On Fatalism and Societal Collapse

Published on 31 July 2024 at 12:43

A few days ago, I posted a brief tweet expressing my frustration with the manner in which society at large has decided to respond (or rather not respond) to the current state of affairs in our world (i.e. the catastrophic rise in COVID infections across the world, the exorbitant number of wildfires all over the globe, the ongoing genocides that no one seems interested in ending, and so on ad infinitum). In response, a mutual inquired if I could expound my thoughts on this particular notion. This resulted in me replying with a flurry of tweets in which I hoped to encapsulate my thoughts in the most concise manner that I could manage. However, as is often the case, brevity leaves much room for speculation. As such, below I have endeavored to further refine my thoughts to such a degree that they are more apt to share with a broader audience.

 

This is the tweet in question. As is evident, the tweet is rather general and could use further context in order to its intent to be better understood.
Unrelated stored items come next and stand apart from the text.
Lemma ActiveValidator_reads strict e :
  ActiveValidator_ok e → Reads 1 4 (ActiveValidator_DecodeFromReader strict) (ActiveValidator_Encode e) e.
Proof.
  intros Hok. destruct e. unfold ActiveValidator_ok, ActiveValidator_DecodeFromReader, ActiveValidator_Encode in *. solve_reads.
Qed.

#[export] Hint Resolve ActiveValidator_reads : reads.

Lemma ActiveValidator_total strict : Total 0 (ActiveValidator_DecodeFromReader strict).
Proof. unfold ActiveValidator_DecodeFromReader. solve_total. Qed.
#[export] Hint Resolve ActiveValidator_total : go.

#[export] Instance ActiveValidator_Message : Message ActiveValidator :=
  { Encode := ActiveValidator_Encode; DecodeFromReader := ActiveValidator_DecodeFromReader; msg_ok := ActiveValidator_ok }.
#[export] Instance ActiveValidator_MessageLaws : MessageLaws ActiveValidator.
Proof. split. eexists. intros. by apply ActiveValidator_reads. Qed.

Record BFTValidator := mkBFTValidator {
  bv_address : bytes;
  bv_bftWeight : Z;
  bv_blsKey : bytes;
}.

Definition BFTValidator_Encode (e : BFTValidator) : bytes :=
  Result (NewWriter
    |> WriteBytes 1 (bv_address e)
    |> WriteUInt 2 (bv_bftWeight e)
    |> WriteBytes 3 (bv_blsKey e)).

Definition BFTValidator_DecodeFromReader (strict : bool) (r : Reader) : res (BFTValidator * Reader) :=
  '(address_, r) ← ReadBytes 1 strict r;
  '(bftWeight_, r) ← ReadUInt 2 strict r;
  '(blsKey_, r) ← ReadBytes 3 strict r;
  Ok (mkBFTValidator address_ bftWeight_ blsKey_, r).

Definition BFTValidator_ok (e : BFTValidator) : Prop :=
  u64_ok (bv_bftWeight e).

Lemma BFTValidator_reads strict e :
  BFTValidator_ok e → Reads 1 4 (BFTValidator_DecodeFromReader strict) (BFTValidator_Encode e) e.
Proof.
  intros Hok. destruct e. unfold BFTValidator_ok, BFTValidator_DecodeFromReader, BFTValidator_Encode in *. solve_reads.
Qed.

#[export] Hint Resolve BFTValidator_reads : reads.

Lemma BFTValidator_total strict : Total 0 (BFTValidator_DecodeFromReader strict).
Proof. unfold BFTValidator_DecodeFromReader. solve_total. Qed.
#[export] Hint Resolve BFTValidator_total : go.

#[export] Instance BFTValidator_Message : Message BFTValidator :=
  { Encode := BFTValidator_Encode; DecodeFromReader := BFTValidator_DecodeFromReader; msg_ok := BFTValidator_ok }.
#[export] Instance BFTValidator_MessageLaws : MessageLaws BFTValidator.
Proof. split. eexists. intros. by apply BFTValidator_reads. Qed.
However, my frustration with society at large is clearly evident. 

 

Over the course of much reflection on the topic, I have continuously arrived at the conclusion that humans are burdened with a subconscious suicidal predisposition. This predisposition, in my estimation, is a result of the trauma caused by a fundamental failure of our consciousness to reconcile the chasm between our will to live and our own mortality. As someone once pointed out to me, consciousness requires that people to be slightly insane in order to fight for survival while being completely aware of the nature of our reality. It seems to me that the reason so many of us adopt self-defeating behaviors is because we cannot reconcile the will to live with the deeply demoralizing understanding of our own mortality. 

 

It is undoubtedly completely disheartening to live with this knowledge, and in order to move forward despite this understanding requires a measure of denialism in order to ignore such knowledge until the moment of our finality comes to pass. Therefore, our seemingly universal drive towards fatalism seemingly serves to prove my hypothesis on human nature. As such, it is idiotic to debate whether humans are inherently good or evil because the reality is that we are neither. What we are instead is inherently indolent. We are forever attracted to the solution that requires the least amount of effort. Thus, we almost always take the easiest way out. That predisposition usually leads to wrong doing, malice, and defeatist tendencies. At its core, every human struggle truly stems from this deeply ingrained tendency towards the facile.

 

The reason that we struggle to keep society intact and fail to progress towards a better world is because we are constantly fighting against a human tendency towards fatalistic incompetence. The majority of our species would rather put their heads in the sand and enjoy a final moment, in whatever moment that may occur, rather than invest the effort necessary to enjoy a million moments across a future that is continuously seen as not being guaranteed.

 

As such, we will happily die in the current second rather that be burdened with managing the next. This is possibly the most disappointing thing about our species.